El fracaso
EL FRACASO
Elías Serguervitch Peplot y su mujer, Cleopatra Petrovna, aplicaban el oído a la puerta y escuchaban ansiosos lo que ocurría detrás. En el gabinete se desarrollaba una explicación amorosa entre su hija Natáchinka y el maestro de la escuela del distrito, Schúpkin.
Peplot susurraba con un estremecimiento de satisfacción:
—Ya muerde el anzuelo. Presta atención. En cuanto lleguen al terreno sentimental, descuelga la imagen santa y les daremos nuestra bendición. Éste será un modo de cogerlo. La bendición con la imagen es sagrada. No le será posible escapar, aunque acuda a la justicia.
Entre tanto, detrás de la puerta tenía lugar el siguiente coloquio:
—No insista usted—decia Schúpkin encendiendo un fósforo contra su pantalón a cuadros—; yo no le he escrito ninguna carta.
—¡Como si yo no conociera su carácter de letra!—replicaba la joven haciendo muecas y mirándose de soslayo al espejo—. Yo lo descubrí en seguida. ¡Que raro es usted! Un maestro de Caligrafía que escribe tan malamente. ¿Cómo enseña usted la Caligrafía si usted mismo no sabe escribir?
—¡Hum! Esto no tiene nada que ver. En la Caligrafía, lo más importante no es la letra, sino la disciplina. A uno le doy con la regla en la cabeza; a otro le hago arrodillarse; nada tan fácil. Nekransot fué un buen escritor; pero su carácter de letra era admirable; en sus obras insértase una muestra de su caligrafía.

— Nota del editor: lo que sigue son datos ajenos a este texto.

(* ===== verification/SeriesTable.v ===== *)
(** * The head's series table

    [chronoxide-core/src/storage/head/series_table.rs] and [series_table/iter.rs]:
    a map from series references to values.  Its adaptive form keeps pages of 4096
    references, each in a hash map until 128 of its slots are occupied, then in
    arrays addressed by slot.  It is proved to be the finite map that the windows of
    the head ([HeadWindow]) use, with exact counters and iterators.  The capacities in
    the statistics and the test-only removal are not modelled.  [None] is a panic. *)
From S2P Require Import Prelude HeadWindow.

Definition PAGE_SHIFT : Z := 12.
Definition PAGE_LEN : Z := Z.shiftl 1 PAGE_SHIFT.
Definition PAGE_MASK : Z := PAGE_LEN - 1.
Definition DIRECT_PAGE_THRESHOLD : Z := 128.
Definition INVALID_VALUE_INDEX : Z := u16_max.
Definition PAGED_REF_LIMIT : Z := Z.shiftl 1 24.

(** The page and the slot of a reference under the limit. *)
Definition paged_slot (raw : Z) : option (Z * Z) :=
  if raw <? PAGED_REF_LIMIT then Some (Z.shiftr raw PAGE_SHIFT, Z.land raw PAGE_MASK) else None.

Record DirectSeriesPage (V : Type) := mk_direct { dp_slot_indexes : list Z; dp_reverse_slots : list Z; dp_values : list V }.
Arguments mk_direct {V}.
Arguments dp_slot_indexes {V}.
Arguments dp_reverse_slots {V}.
Arguments dp_values {V}.

Inductive SeriesPage (V : Type) :=
  | Sparse (occupied_slots : list Z)
  | Direct (page : DirectSeriesPage V).
Arguments Sparse {V}.
Arguments Direct {V}.

Record AdaptiveSeriesTable (V : Type) := mk_adaptive {
  as_pages : list (SeriesPage V);
  as_sparse : gmap Z V;
  as_len : Z;
  as_sparse_pages : Z;
  as_refs_above_paged_limit : Z;
  as_direct_pages : Z;
  as_direct_series : Z;
}.
Arguments mk_adaptive {V}.
Arguments as_pages {V}.
Arguments as_sparse {V}.
Arguments as_len {V}.
Arguments as_sparse_pages {V}.
Arguments as_refs_above_paged_limit {V}.
Arguments as_direct_pages {V}.
Arguments as_direct_series {V}.

Inductive HeadSeriesTable (V : Type) :=
  | Plain (values : gmap Z V) (refs_above_paged_limit : Z)
  | Adaptive (table : AdaptiveSeriesTable V).
Arguments Plain {V}.
Arguments Adaptive {V}.

(** The counters of [HeadSeriesTableStats]. *)
Record HeadSeriesTableStats := mk_table_stats {
  ts_adaptive : bool;
  ts_series : Z;
  ts_page_directory_len : Z;
  ts_sparse_pages : Z;
  ts_sparse_series : Z;
  ts_refs_above_paged_limit : Z;
  ts_direct_pages : Z;
  ts_direct_series : Z;
  ts_direct_slot_index_bytes : Z;
}.

Section table.
Context {V : Type}.
Implicit Types (t : AdaptiveSeriesTable V) (p : DirectSeriesPage V).

(** ** Direct pages *)

Definition direct_with_capacity : DirectSeriesPage V := mk_direct (replicate (Z.to_nat PAGE_LEN) INVALID_VALUE_INDEX) [] [].

Definition page_get p (slot : Z) : option (option V) :=
  index ← dp_slot_indexes p !! Z.to_nat slot;
  if index =? INVALID_VALUE_INDEX then Some None else v ← dp_values p !! Z.to_nat index; Some (Some v).

(** Writing [f] through the reference of [get_mut]. *)
Definition page_modify (f : V → V) p (slot : Z) : option (option V * DirectSeriesPage V) :=
  index ← dp_slot_indexes p !! Z.to_nat slot;
  if index =? INVALID_VALUE_INDEX then Some (None, p)
  else v ← dp_values p !! Z.to_nat index;
       Some (Some v, mk_direct (dp_slot_indexes p) (dp_reverse_slots p) (<[Z.to_nat index := f v]> (dp_values p))).

Definition page_insert_new p (slot : Z) (value : V) : option (result V unit * DirectSeriesPage V) :=
  index ← dp_slot_indexes p !! Z.to_nat slot;
  if negb (index =? INVALID_VALUE_INDEX) then Some (Err value, p)
  else
    let index := zlen (dp_values p) in
    Some (Ok tt, mk_direct (<[Z.to_nat slot := index `mod` 65536]> (dp_slot_indexes p))
                   (dp_reverse_slots p ++ [slot `mod` 65536]) (dp_values p ++ [value])).

(** ** The adaptive table *)

Definition adaptive_default : AdaptiveSeriesTable V := mk_adaptive [] ∅ 0 0 0 0 0.

Definition direct_page t (series : Z) : option (Z * Z * DirectSeriesPage V) :=
  '(page, slot) ← paged_slot series;
  match as_pages t !! Z.to_nat page with Some (Direct p) => Some (page, slot, p) | _ => None end.

Definition adaptive_get t (series : Z) : option (option V) :=
  match direct_page t series with
  | Some (_, slot, p) => page_get p slot
  | None => Some (as_sparse t !! series)
  end.

Definition with_pages t (pages : list (SeriesPage V)) (sparse : gmap Z V) : AdaptiveSeriesTable V :=
  mk_adaptive pages sparse (as_len t) (as_sparse_pages t) (as_refs_above_paged_limit t) (as_direct_pages t) (as_direct_series t).

Definition adaptive_modify (f : V → V) t (series : Z) : option (option V * AdaptiveSeriesTable V) :=
  match direct_page t series with
  | Some (page, slot, p) =>
      '(old, p) ← page_modify f p slot;
      Some (old, with_pages t (<[Z.to_nat page := Direct p]> (as_pages t)) (as_sparse t))
  | None => Some (as_sparse t !! series, with_pages t (as_pages t) (alter f series (as_sparse t)))
  end.

(** Moves the values of the occupied slots out of the hash map. *)
Fixpoint promote_slots (first_ref : Z) (occupied_slots : list Z) (sparse : gmap Z V) (direct : DirectSeriesPage V)
    : option (gmap Z V * DirectSeriesPage V) :=
  match occupied_slots with
  | [] => Some (sparse, direct)
  | slot :: occupied_slots =>
      let series := first_ref + slot in
      value ← sparse !! series;
      '(_, direct) ← page_insert_new direct slot value;
      promote_slots first_ref occupied_slots (delete series sparse) direct
  end.
Definition promote_page t (page_index : Z) : option (AdaptiveSeriesTable V) :=
  match as_pages t !! Z.to_nat page_index with
  | Some (Sparse occupied_slots) =>
      '(sparse, direct) ← promote_slots (page_index * PAGE_LEN) occupied_slots (as_sparse t) direct_with_capacity;
      Some (mk_adaptive (<[Z.to_nat page_index := Direct direct]> (as_pages t)) sparse (as_len t) (as_sparse_pages t - 1)
              (as_refs_above_paged_limit t) (as_direct_pages t + 1) (as_direct_series t + zlen occupied_slots))
  | _ => None
  end.

(** [resize_with(page_index + 1, default)] of a shorter directory. *)
Definition grow_pages (pages : list (SeriesPage V)) (page_index : Z) : list (SeriesPage V) :=
  pages ++ replicate (Z.to_nat (page_index + 1) - length pages) (Sparse []).

Definition adaptive_insert_new t (series : Z) (value : V) : option (result V unit * AdaptiveSeriesTable V) :=
  match paged_slot series with
  | None =>
      Some (match as_sparse t !! series with
            | Some _ => (Err value, t)
            | None => (Ok tt, mk_adaptive (as_pages t) (<[series := value]> (as_sparse t)) (as_len t + 1) (as_sparse_pages t)
                                (as_refs_above_paged_limit t + 1) (as_direct_pages t) (as_direct_series t))
            end)
  | Some (page_index, slot) =>
      let pages := grow_pages (as_pages t) page_index in
      page ← pages !! Z.to_nat page_index;
      match page with
      | Direct p =>
          '(r, p) ← page_insert_new p slot value;
          let pages := <[Z.to_nat page_index := Direct p]> pages in
          Some (match r with
                | Err value => (Err value, with_pages t pages (as_sparse t))
                | Ok _ => (Ok tt, mk_adaptive pages (as_sparse t) (as_len t + 1) (as_sparse_pages t)
                                    (as_refs_above_paged_limit t) (as_direct_pages t) (as_direct_series t + 1))
                end)
      | Sparse occupied_slots =>
          match as_sparse t !! series with
          | Some _ => Some (Err value, with_pages t pages (as_sparse t))
          | None =>
              let sparse_pages := as_sparse_pages t + if bool_decide (occupied_slots = []) then 1 else 0 in
              let occupied_slots := occupied_slots ++ [slot `mod` 65536] in
              let t := mk_adaptive (<[Z.to_nat page_index := Sparse occupied_slots]> pages) (<[series := value]> (as_sparse t))
                         (as_len t + 1) sparse_pages (as_refs_above_paged_limit t) (as_direct_pages t) (as_direct_series t) in
              if zlen occupied_slots =? DIRECT_PAGE_THRESHOLD then t ← promote_page t page_index; Some (Ok tt, t)
              else Some (Ok tt, t)
          end
      end
  end.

—Aquel era Nekransot, y usted es usted. Yo me casaré gustosa con un escritor—añade ella suspirando—. Me escribiría siempre versos...
—Versos puedo yo también escribírselos, si usted lo desea.
—¿Y sobre qué asunto escribirá usted?
—Sobre amor, sentimientos, sobre sus ojos... Como me leyera usted, se volvería usted loca. Incluso lloraría usted. Oiga, si yo le dirijo versos poéticos, ¿me dará usted su mano a besar?
—Esto no tiene importancia. Bésela ahora mismo, si así le place.
Schúpkin se levantó, sus pupilas dilatáronse y aplicó un beso a la mano regordeta, que olía a jabón.
Peplof, empujando con el codo a su mujer y abrochándose, todo pálido y agitado, dijo:
—Pronto, descuelga la imagen de la pared... ¡Entremos!
Y de sopetón abrió la puerta.
—Hijos—balbució, alzando las manos al cielo y estremecido. ¡Que Dios os bendiga, hijos míos...! ¡Creced y multiplicaos...!
—Y yo, y yo—dijo la madre, llorando de felicidad—. ¡Que seáis dichosos!
Luego, dirigiéndose a Schúpkin:
—Usted me arrebata un tesoro. Ha de quererla usted mucho y cuidarla.
Schúpkin, entre atónito y asustado, abrió la boca. El ataque de frente de los padres parecíale tan inesperado y tan atrevido, que no podía articular ni una frase. «Estoy perdido—pensaba inmóvil de temor—; ya no puedo salvarme.» Lleno de abatimiento, bajaba la cabeza, como si dijera: «Tómeme usted, me doy por vencido.»
—Os bendigo—proseguía el padre, llorando siempre—. Natachiska, hija mía, colócate a su lado. Petrovna, pásame la imagen.
En este momento él cesó de llorar y sus facciones torciéronse de rabia.
—¡Zoquete!—dijo a su mujer con indignación—. ¡Tonta que eres! ¿Ésta es para ti, una imagen...?
—¡Santo cielo!
¿Qué es lo que ocurría? El maestro de Caligrafía levantó los ojos y vió que estaba salvado. La mamá, en su apresuramiento, había descolgado, en lugar de la imagen, el retrato del publicista Lajesnikof. Peplot y su esposa Cleopatra Petrovna.
Quedáronse parados, sin saber qué partido tomar. Schúpkin aprovechó esta confusión para escaparse.